Copy nothing but the lines below running from the line containing "(client : Search.MongoClient" through the line containing "- Floating-point numbers", both end lines included.

━━━━━━━━

(** C7, amended.  When [BM25_SEARCH_ENABLED] (for [textSearch]) or
    [VECTOR_SEARCH_ENABLED] (for [vectorSearch]) is set to anything but
    ["true"], the function logs one line and throws a plain [Error] whose
    message names the flag; no connection is opened, no aggregation is run,
    and nothing is returned. *)
Theorem disabled_search_fails_fast
    (num : Type) (N : JsNumber num) (Doc : Type)
    (m : Search.Loaded) (env : Search.Env)
    (client : Search.MongoClient (num := num) Doc)
    (query : string) (path_arg : option Search.PathArg) (limit : option Z)
    (queryVector : list num) (k : option Z) (filter : option Search.Filter) :
  (Search.flag_enabled env "BM25_SEARCH_ENABLED" = false ->
   let out := Search.textSearch m env client query path_arg limit filter in
   snd out
   = Throw {| name := "Error";
              message := "BM25 text search disabled via BM25_SEARCH_ENABLED=false" |}
   /\ forallb (fun e => negb (Search.is_external_call e)) (fst out) = true)
  /\
  (Search.flag_enabled env "VECTOR_SEARCH_ENABLED" = false ->
   let out := Search.vectorSearch m env client queryVector k filter in
   snd out
   = Throw {| name := "Error";
              message := "Vector search disabled via VECTOR_SEARCH_ENABLED=false" |}
   /\ forallb (fun e => negb (Search.is_external_call e)) (fst out) = true).
Proof.
  split; intros Hflag; unfold Search.textSearch, Search.vectorSearch;
    rewrite Hflag; simpl; split; reflexivity.
Qed.
(** * Surface extraction (hy3dgen/shapegen/models/autoencoders/surface_extractors.py)

    A shallow embedding of the surface extractors: the bounds resolver
    [_compute_box_stat], [center_vertices], the Classic-MC and DMC [run]
    methods and the batch driver [SurfaceExtractor.__call__].

    Conventions of the embedding.
    - Floating-point numbers are exact rationals ([Qc]); rounding, infinities
      and NaN are not modelled, and the float32 casts are an abstract map
      [to_float32].  Division by zero is [Qc]'s (the result is 0) where NumPy
      gives inf/nan, so statements that divide assume a non-zero divisor.
    - A (V,3) vertex array is a [list vec3]; an (F,k) face array is a list of
      rows [list Z]; a 1-D NumPy array is a [list Qc].
    - A Python call that may raise returns a [result]; the exceptions are
      Python's built-in classes with their inheritance.
    - Mutable attributes of an extractor instance are a record threaded
      through the calls; printed/logged output is a list of [event]s.
    - The external kernels ([skimage.measure.marching_cubes], the [diso]
      backend and its import) are parameters.

    The two validation scripts are embedded in [Module Script]: text is a
    sequence of code points, the files of the working tree are a map from
    path to text, the Python parser is a parameter, and a script computation
    returns the lines it prints with its value or its uncaught exception. *)

From Stdlib Require Import ZArith QArith Qcanon List Bool Lia String Ascii.
From stdpp Require Import base option list gmap strings pretty.
Import ListNotations.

━━━━━━━━

**Task answer:**
    (client : Search.MongoClient (num := num) Doc)
    (query : string) (path_arg : option Search.PathArg) (limit : option Z)
    (queryVector : list num) (k : option Z) (filter : option Search.Filter) :
  (Search.flag_enabled env "BM25_SEARCH_ENABLED" = false ->
   let out := Search.textSearch m env client query path_arg limit filter in
   snd out
   = Throw {| name := "Error";
              message := "BM25 text search disabled via BM25_SEARCH_ENABLED=false" |}
   /\ forallb (fun e => negb (Search.is_external_call e)) (fst out) = true)
  /\
  (Search.flag_enabled env "VECTOR_SEARCH_ENABLED" = false ->
   let out := Search.vectorSearch m env client queryVector k filter in
   snd out
   = Throw {| name := "Error";
              message := "Vector search disabled via VECTOR_SEARCH_ENABLED=false" |}
   /\ forallb (fun e => negb (Search.is_external_call e)) (fst out) = true).
Proof.
  split; intros Hflag; unfold Search.textSearch, Search.vectorSearch;
    rewrite Hflag; simpl; split; reflexivity.
Qed.
(** * Surface extraction (hy3dgen/shapegen/models/autoencoders/surface_extractors.py)

    A shallow embedding of the surface extractors: the bounds resolver
    [_compute_box_stat], [center_vertices], the Classic-MC and DMC [run]
    methods and the batch driver [SurfaceExtractor.__call__].

    Conventions of the embedding.
    - Floating-point numbers are exact rationals ([Qc]); rounding, infinities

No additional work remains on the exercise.